Familial goitre with partial iodine organification defect, lack of thyroglobulin, and high levels of thyroid peroxidase.

From a sibship of three sisters having congenital goitre and normal hearing, two had impairment of organification of iodine. S1 (4 years old) had goitre since birth, euthyroidism, and a negative perchlorate test. S2 (15 years old) and S3 (13 years old) were hypothyroid, and had radioiodide discharge after potassium perchlorate administration of 19.8% and 26.1%, respectively. Thyroid tissue was obtained at thyroidectomy. Peroxidase activity, in the thyroidal subcellular particles, was found to be qualitatively normal, but quantitatively increased. In the triiodide assay, the activity was: S1 6912 u, S2 2590 u, and S3 3844 u (normal values 900-1700 u). In the tyrosine-iodinase assay, the activities, expressed as nmoles of iodide incorporation per gram of tissue, were S1 1046, S2 471 (normal values 220-410).
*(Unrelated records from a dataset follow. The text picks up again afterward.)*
Lemma loadOrCreateKey_keeps path h : path ∈ tm_files t → spec R (keeps h) h (loadOrCreateKey path).
Proof.
  intros Hp. unfold loadOrCreateKey. apply keeps_bind; [by apply keeps_ask|]. step a. destruct a as [raw|e]; [apply parseKey_keeps|]. case_match; [|done].
  unfold createKey. apply keeps_bind_ok; [by apply keeps_on_err, keeps_ask|]. step x1. case_match; [|done].
  apply keeps_bind_ok; [by apply keeps_wrap, atomicWriteFile_keeps|]. by step u.
Qed.

Lemma storeCached_keeps sentinel dir keyFile certFile cert h : filepath_Join dir keyFile ∈ tm_files t → filepath_Join dir certFile ∈ tm_files t →
  spec R (keeps h) h (storeCached sentinel dir keyFile certFile cert).
Proof.
  intros H1 H2. unfold storeCached. destruct (tc_PrivateKey cert) as [| | |k]; [done..|]. case_match; [|done].
  apply keeps_bind_ok; [by apply keeps_wrap, atomicWriteFile_keeps|]. step x2. by apply keeps_wrap, atomicWriteFile_keeps.
Qed.

Lemma finalize_keeps p orderURI order h : spec R (keeps h) h (finalize p orderURI order).
Proof.
  unfold finalize. apply keeps_bind_ok; [by apply keeps_on_err, keeps_ask|]. step x3. apply keeps_bind_ok; [by apply keeps_on_err, keeps_ask|]. step x4.
  apply keeps_bind; [by apply keeps_ask|]. step x5. apply keeps_bind_ok; [|by step u]. destruct x5 as [der|e]; [done|]. apply keeps_on_err.
  unfold awaitIssuedCert. apply keeps_bind_ok; [by apply keeps_on_err, keeps_ask|]. step x6. case_bool_decide; [done|]. by apply keeps_on_err, keeps_ask.
Qed.
Lemma tracked_transfer_loop fuel sid name BATCH T start cursor transferred :
  tracked (transfer_loop env fuel sid name BATCH T start cursor transferred).
Proof.
  revert cursor transferred.
  induction fuel as [|fuel IH]; intros cursor transferred; simpl; [apply tracked_diverge|].
  apply tracked_bind; [apply tracked_store | intros _].
  destruct cursor as [|d rest]; [apply tracked_ret|].
  apply tracked_bind; [apply tracked_pull | intros [batch cursor']].
  destruct batch as [|b batch]; [apply IH|].
  apply tracked_bind; [apply tracked_store | intros _].
  apply tracked_bind; [apply tracked_progress | intros _; apply IH].
Qed.

Lemma tracked_count_or_zero c : tracked (count_or_zero env c).
Proof.
  unfold count_or_zero. apply tracked_try_catch.
  - apply tracked_bind; [apply tracked_store | intros _; apply tracked_ret].
  - intros _. apply tracked_ret.
Qed.

Lemma tracked_on_error sid ev e : tracked (on_error sid ev e).
Proof.
  unfold on_error. apply tracked_bind; [apply tracked_emit | intros _].
  by apply tracked_log.
Qed.

Lemma tracked_construct sid ev uri :
  tracked (try_catch (store env (NewMongoClient uri);;; ret true)
                     (fun e => on_error sid ev e;;; ret false)).
Proof.
  apply tracked_try_catch.
  - apply tracked_bind; [apply tracked_store | intros _; apply tracked_ret].
  - intros e. apply tracked_bind; [apply tracked_on_error | intros _; apply tracked_ret].
Qed.

Lemma tracked_backup fuel req : tracked (backup env fuel req).
Proof.
  unfold backup. destruct (_ || _); [by apply tracked_log|].
  apply tracked_bind; [apply tracked_now | intros ts].
  apply tracked_bind; [apply tracked_fs | intros _].
  apply tracked_bind; [apply tracked_construct | intros [|]]; [|apply tracked_ret].
  apply tracked_try_finally; [|apply tracked_store].
  apply tracked_try_catch; [|intros e; apply tracked_on_error].
  unfold backup_job.
  apply tracked_bind; [apply tracked_store | intros _].
  apply tracked_bind; [apply tracked_store | intros _].
  apply tracked_bind; [apply tracked_emit | intros _].
  apply tracked_bind.
  { apply tracked_for_of. intros n c. unfold backup_collection, backup_task.
    apply tracked_bind; [apply tracked_count_or_zero | intros T].
    apply tracked_bind; [apply tracked_fs | intros _].
    apply tracked_bind; [apply tracked_emit | intros _].
    apply tracked_bind; [apply tracked_now | intros start].
    apply tracked_bind; [apply tracked_backup_loop | intros _].
    apply tracked_bind; [apply tracked_fs | intros _].
    apply tracked_bind; [apply tracked_emit | intros _]. apply tracked_ret. }
  intros _. apply tracked_bind; [apply tracked_fs | intros _].
  apply tracked_bind; [apply tracked_emit | intros _]. by apply tracked_log.
Qed.

Lemma tracked_transfer fuel req : tracked (transfer env fuel req).
Proof.
  unfold transfer. destruct (_ || _); [by apply tracked_log|].
  apply tracked_bind; [apply tracked_construct | intros [|]]; [|apply tracked_ret].
  apply tracked_bind; [apply tracked_construct | intros [|]]; [|apply tracked_store].
  apply tracked_try_finally.
  2: { apply tracked_bind; [apply tracked_store | intros _; apply tracked_store]. }
  apply tracked_try_catch; [|intros e; apply tracked_on_error].
  unfold transfer_job.
  apply tracked_bind; [apply tracked_store | intros _].
  apply tracked_bind; [apply tracked_store | intros _].
  apply tracked_bind; [apply tracked_store | intros _].
  apply tracked_bind; [apply tracked_emit | intros _].
  apply tracked_bind.
  { apply tracked_for_of. intros n c. unfold transfer_collection, transfer_task.
    apply tracked_bind; [apply tracked_count_or_zero | intros T].
    apply tracked_bind; [apply tracked_store | intros _].
    apply tracked_bind; [apply tracked_emit | intros _].
    apply tracked_bind; [apply tracked_now | intros start].
    apply tracked_bind; [apply tracked_transfer_loop | intros _].
    apply tracked_bind; [apply tracked_emit | intros _]. apply tracked_ret. }
  intros n. apply tracked_bind; [apply tracked_emit | intros _]. by apply tracked_log.
Qed.

Lemma replay_none t r : omap schedule_of t = [] -> replay t r = r.
Proof.
  revert r. induction t as [|c t IH]; intros r H; [done|].
  unfold replay in *. simpl.
  destruct c; simpl in H; try discriminate; by apply IH.
Qed.

Lemma tracked_emitted {A} (m : M A) s :
  tracked m -> registry (state_of (m s)) = replay (emitted m s) (registry s).
Proof.
  intros H. destruct (H s) as (t & Ht & Hr). unfold emitted.
  by rewrite Ht, drop_app_length.
Qed.

End Scheduling.

Section SchedulingRoutes.
Context {P : Platform} (env : Env).
Local Open Scope job_scope.

Lemma unscheduled_app t1 t2 : unscheduled t1 -> unscheduled t2 -> unscheduled (t1 ++ t2).
Proof. unfold unscheduled. intros H1 H2. by rewrite omap_app, H1, H2. Qed.

Lemma unscheduled_emit sid ev p : unscheduled (emit_calls sid ev p).
Proof. unfold unscheduled, emit_calls. by destruct (Js.truthy_str sid). Qed.

(** X17. Of the three routes only the import schedules cleanups, and only
    when it comes to its end: an export and a copy leave the registry as
    it is, whatever happens, and so does an import that does not emit
    [upload-done]; an import that does has scheduled the extracted
    directory and then the uploaded file, each with the default delay of
    [CLEANUP_TTL_MIN] minutes. *)
Theorem cleanups_scheduled (fuel : nat) (req : Request) (s : State) :
  registry (state_of (backup env fuel req s)) = registry s
  /\ registry (state_of (transfer env fuel req s)) = registry s
  /\ let run := upload env req in
     let extractDir :=
       path_join UPLOAD_DIR ("extract-" +:+ pretty (Date_now env (ticks s))) in
     let ttl := CLEANUP_TTL_MIN * 60 * 1000 in
     registry (state_of (run s))
     = match file req with
       | Some filePath =>
           if bool_decide ("upload-done" ∈ omap event_name (emitted run s))
           then Cleanup.scheduleCleanup filePath ttl
                  (Cleanup.scheduleCleanup extractDir ttl (registry s))
           else registry s
       | None => registry s
       end.
Proof.
  split; [|split].
  - rewrite (tracked_emitted (backup env fuel req) s (tracked_backup env fuel req)).
    apply replay_none.
    eapply (sat_at_emitted s (backup env fuel req) (along unscheduled)).
    eapply (along_backup env unscheduled)
      with (S := fun _ => True) (F := fun _ => True) (E := fun _ _ => True)
           (sid := socketId req);
      first [ exact unscheduled_app | by intros; apply unscheduled_emit | done ].
  - rewrite (tracked_emitted (transfer env fuel req) s (tracked_transfer env fuel req)).
    apply replay_none.
    eapply (sat_at_emitted s (transfer env fuel req) (along unscheduled)).
    eapply (along_transfer env unscheduled)
      with (S := fun _ => True) (E := fun _ _ => True) (sid := socketId req);
      first [ exact unscheduled_app | by intros; apply unscheduled_emit | done ].
  - intros run extractDir ttl.
    rewrite (tracked_emitted run s (tracked_upload env req)).
    destruct (file req) as [filePath|] eqn:Hfile.
    2: { unfold run, upload, emitted. rewrite Hfile. simpl. by rewrite drop_app_length. }
    set (s1 := {| registry := registry s; trace := trace s; ops := ops s;
                  ticks := S (ticks s) |}).
    destruct (upload_rest_ended env (List.length (trace s)) req filePath extractDir s1)
      as (t & Ht & Hend).
    assert (Hem : emitted run s = t).
    { unfold emitted, run, upload. rewrite Hfile. unfold upload_body, bind at 1, now at 1.
      fold s1. fold extractDir. rewrite Ht. apply drop_app_length. }
    rewrite Hem. destruct Hend as [(t1 & t2 & n & -> & H1 & H2)|Hund].
    + rewrite bool_decide_true.
      * rewrite !replay_app, (replay_undone t1), (replay_undone t2) by done. done.
      * rewrite !omap_app. apply elem_of_app. right. apply elem_of_app. left.
        cbn [omap list_omap event_name]. by repeat constructor.
    + rewrite bool_decide_false; [by apply replay_undone|].
      intros Hdone. apply list_elem_of_omap in Hdone as (c & Hc & Hev).
      rewrite Forall_forall in Hund. by destruct (Hund c Hc).
Qed.

Lemma backup_schedules_nothing fuel req s :
  omap schedule_of (emitted (backup env fuel req) s) = []
  /\ registry (state_of (backup env fuel req s)) = registry s.
Proof.
  assert (H : unscheduled (emitted (backup env fuel req) s)).
  { eapply (sat_at_emitted s (backup env fuel req) (along unscheduled)).
    eapply (along_backup env unscheduled)
      with (S := fun _ => True) (F := fun _ => True) (E := fun _ _ => True)
           (sid := socketId req);
      first [ exact unscheduled_app | by intros; apply unscheduled_emit | done ]. }
  split; [exact H|].
  rewrite (tracked_emitted (backup env fuel req) s (tracked_backup env fuel req)).
  by apply replay_none.
Qed.

End SchedulingRoutes.

(** C7, at the failing input. No export registers a cleanup: whatever the
    request, the driver and the state, the export route never calls
    [scheduleCleanup] and leaves the registry as it was. The export of
    the sample request runs to its end (one [backup-done] event, response
    200 with the link of the archive) and the registry is still empty:
    the output directory and the archive it produced are never removed.
    The import does register its two paths, and does so before it emits
    [upload-done]. *)
Theorem export_registers_no_cleanup :
  (forall (P : Platform) (env : Env) (fuel : nat) (req : Request) (s : State),
      omap schedule_of (emitted (backup env fuel req) s) = []
      /\ registry (state_of (backup env fuel req s)) = registry s)
  /\ let exported := state_of (backup Demo.healthy 10 Demo.request Demo.idle) in
     let imported := state_of (upload Demo.healthy Demo.request Demo.idle) in
     omap response_of (trace exported) = [(200, B_ok_zip "/download/shop-1000.zip")]
     /\ List.filter is_done_name (omap event_name (trace exported)) = ["backup-done"]
     /\ omap schedule_of (trace exported) = []
     /\ registry exported = Cleanup.empty
     /\ omap (fun c => match c with
                       | ScheduleCleanup path => Some path
                       | EmitProgress "upload-done" _ => Some "upload-done"
                       | _ => None
                       end) (trace imported)
        = ["/srv/uploads/extract-1000"; "/srv/uploads/f1"; "upload-done"].
Proof.
  split; [intros; apply backup_schedules_nothing|]. vm_compute. done.
Qed.

(** ** The batch size as a number *)

Section Decimal.

Lemma digit_char (d : N) :
  (d < 10)%N ->
  Js.digit (pretty_N_char d) = Some (Z.of_N d)
  /\ Js.is_white (pretty_N_char d) = false
  /\ pretty_N_char d <> "-"%char /\ pretty_N_char d <> "+"%char.
Proof.
  intros H.
  assert (d = 0 \/ d = 1 \/ d = 2 \/ d = 3 \/ d = 4 \/ d = 5 \/ d = 6 \/ d = 7
          \/ d = 8 \/ d = 9)%N as Hd by lia.
  repeat (destruct Hd as [->|Hd]); try subst d; by vm_compute.
Qed.

Lemma digits_pretty_go (x : N) :
  (0 < x)%N ->
  exists k : Z, 0 <= k /\ forall acc s,
    Js.digits acc (pretty_N_go x s)
    = Js.digits (Some (default 0 acc * 10 ^ k + Z.of_N x)) s.
Proof.
  induction (N.lt_wf_0 x) as [x _ IH]. intros Hx.
  destruct (digit_char (x `mod` 10)) as (Hd & _); [by apply N.mod_lt|].
  assert (Hx10 : x = (10 * (x `div` 10) + x `mod` 10)%N) by (by apply N.div_mod).
  destruct (decide (x `div` 10 = 0)%N) as [Hz|Hnz].
  - exists 1. split; [done|]. intros acc s.
    rewrite pretty_N_go_step, Hz, pretty_N_go_0 by done. simpl. rewrite Hd.
    f_equal. f_equal. lia.
  - destruct (IH (x `div` 10)%N) as (k & Hk & IHk);
      [by apply N.div_lt | by apply N.neq_0_lt_0|].
    exists (k + 1). split; [lia|]. intros acc s.
    rewrite pretty_N_go_step, IHk by done. simpl. rewrite Hd. f_equal. f_equal.
    rewrite Z.pow_add_r by lia. lia.
Qed.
The activity of the thyroidal NADPH-cytochrome c reductase, an enzyme possibly involved in hydrogen peroxide generation, was: S1 0.084, S2 0.047, and S3 0.005 (normal values 0.018 muEq/min/mg). No thyroglobulin was detected by analytical ultracentrifugation, polyacrylamide gel electrophoresis, or double immunodiffusion in agar of the supernatant fractions. In patient S2, whose gland was labelled in vivo with 125I, 60% of the total radioactivity of the gland (pooled nodular and paranodular specimens) was in a particulate iodoprotein that was solublilized by trypsin, deoxycholate or digitonin. In the soluble fraction there were two iodoproteins: iodalbumin, and a second iodoprotein similar to the solubilized particulate iodoprotein. It is postulated that absence of the normal thyroidal receptor protein might be in some cases a cause of iodine organification defect.